If most people did this, I predict that medical costs would plummet, care would improve, and the economy would boom, providing productive work for the newly unemployed paper shufflers. (They could answer call buttons in truly competitive hospitals, for example.)

There is already overwhelming evidence of the superiority of privatization compared to central planning. The early results of a few experiments are highly favorable. Since 1989, a utility holding company in Richmond, Va., has offered a high-deductible, low-cost insurance plan. Employees who choose the plan, as 75% do, get to keep the money that is not used in meeting their deductibles.

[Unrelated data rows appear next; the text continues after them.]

(* ===== verification/Judge.v ===== *)
(** kernel/fingerprint/fingerprint.go and kernel/judge (judge.go, cache.go,
    consensus.go): the dependency fingerprint gate, the rule gate in front of the
    judge, and the cache of its verdicts.

    The judge is a model behind a network and the dependencies live on a file
    system: both are parameters.  [Judge] is the Go interface as a class, its
    state threading whatever an implementation remembers; [None] as its second
    method is a dynamic type without [ConfirmSecondary]. *)

From Stdlib Require Import ZArith Lia Bool Ascii String Floats.SpecFloat.
From stdpp Require Import tactics base option list gmap sets strings.
From S2P Require Import Prelude Float64 GoStrings Slice Zone.

#[global] Open Scope Z_scope.

(** ** filepath.IsLocal *)

(** The elements of a slash-separated path. *)
Fixpoint path_elements (cur : list ascii) (l : list ascii) : list string :=
  match l with
  | [] => [string_of_list_ascii (rev cur)]
  | c :: l' => if (c =? "/")%char then string_of_list_ascii (rev cur) :: path_elements [] l'
               else path_elements (c :: cur) l'
  end.

(** Walking the elements never climbs above the start. *)
Fixpoint stays_inside (depth : nat) (l : list string) : bool :=
  match l with
  | [] => true
  | x :: l' =>
      if (x =? "")%string || (x =? ".")%string then stays_inside depth l'
      else if (x =? "..")%string then match depth with O => false | S d => stays_inside d l' end
      else stays_inside (S depth) l'
  end.

Definition IsLocal (p : string) : bool :=
  negb (p =? "")%string && negb (has_prefix p "/")
  && stays_inside 0 (path_elements [] (list_ascii_of_string p)).

Example IsLocal_inside : map IsLocal ["a/b"; "./a"; "a/../b"; "a/./.."]%string = [true; true; true; true].
Proof. reflexivity. Qed.
Example IsLocal_outside : map IsLocal [""; "/etc"; ".."; "a/../.."; "a/../../a"]%string = [false; false; false; false; false].
Proof. reflexivity. Qed.

(** ** Fingerprints *)

Section Fingerprint.
(** The content of a file under a root, and sha256 in hexadecimal. *)
Context (read : string -> string -> option string) (sha : string -> string).

Fixpoint capture_from (root : string) (paths : list string) (out : gmap string string) :
    result (gmap string string) :=
  match paths with
  | [] => Ok out
  | p :: ps =>
      if negb (IsLocal p) then Err "fingerprint: non-local path"
      else match read root p with
           | None => Err "fingerprint: open"
           | Some content => capture_from root ps (<[p := sha content]> out)
           end
  end.

Definition Capture (root : string) (paths : list string) : result (gmap string string) :=
  capture_from root paths ∅.

(** The changed paths, in the iteration order of the map. *)
Definition dep_changed (root p want : string) : bool :=
  if negb (IsLocal p) then true else
  match Capture root [p] with
  | Err _ => true
  | Ok got => negb (default ""%string (got !! p) =? want)%string
  end.

Definition Verify (root : string) (deps : gmap string string) : result (list string) :=
  Ok (map fst (List.filter (fun kv => dep_changed root kv.1 kv.2) (map_to_list deps))).

(** What a clean verification means. *)
Definition dep_clean (root p want : string) : Prop :=
  IsLocal p = true /\ exists content, read root p = Some content /\ sha content = want.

Medical costs have increased only 1% a year since the plan’s inception.

I’m for doing more such experiments.

How about the advocates of the Clinton Plan? Will they agree to a competitive test? Or will they insist on universal coercion to implement a universal plan? Will they really listen to the patient (American medicine) before making a diagnosis? Or will they rush the patient to the operating room, saw through the breastbone and pour ice on the heart, without even bothering to charge their defibrillator?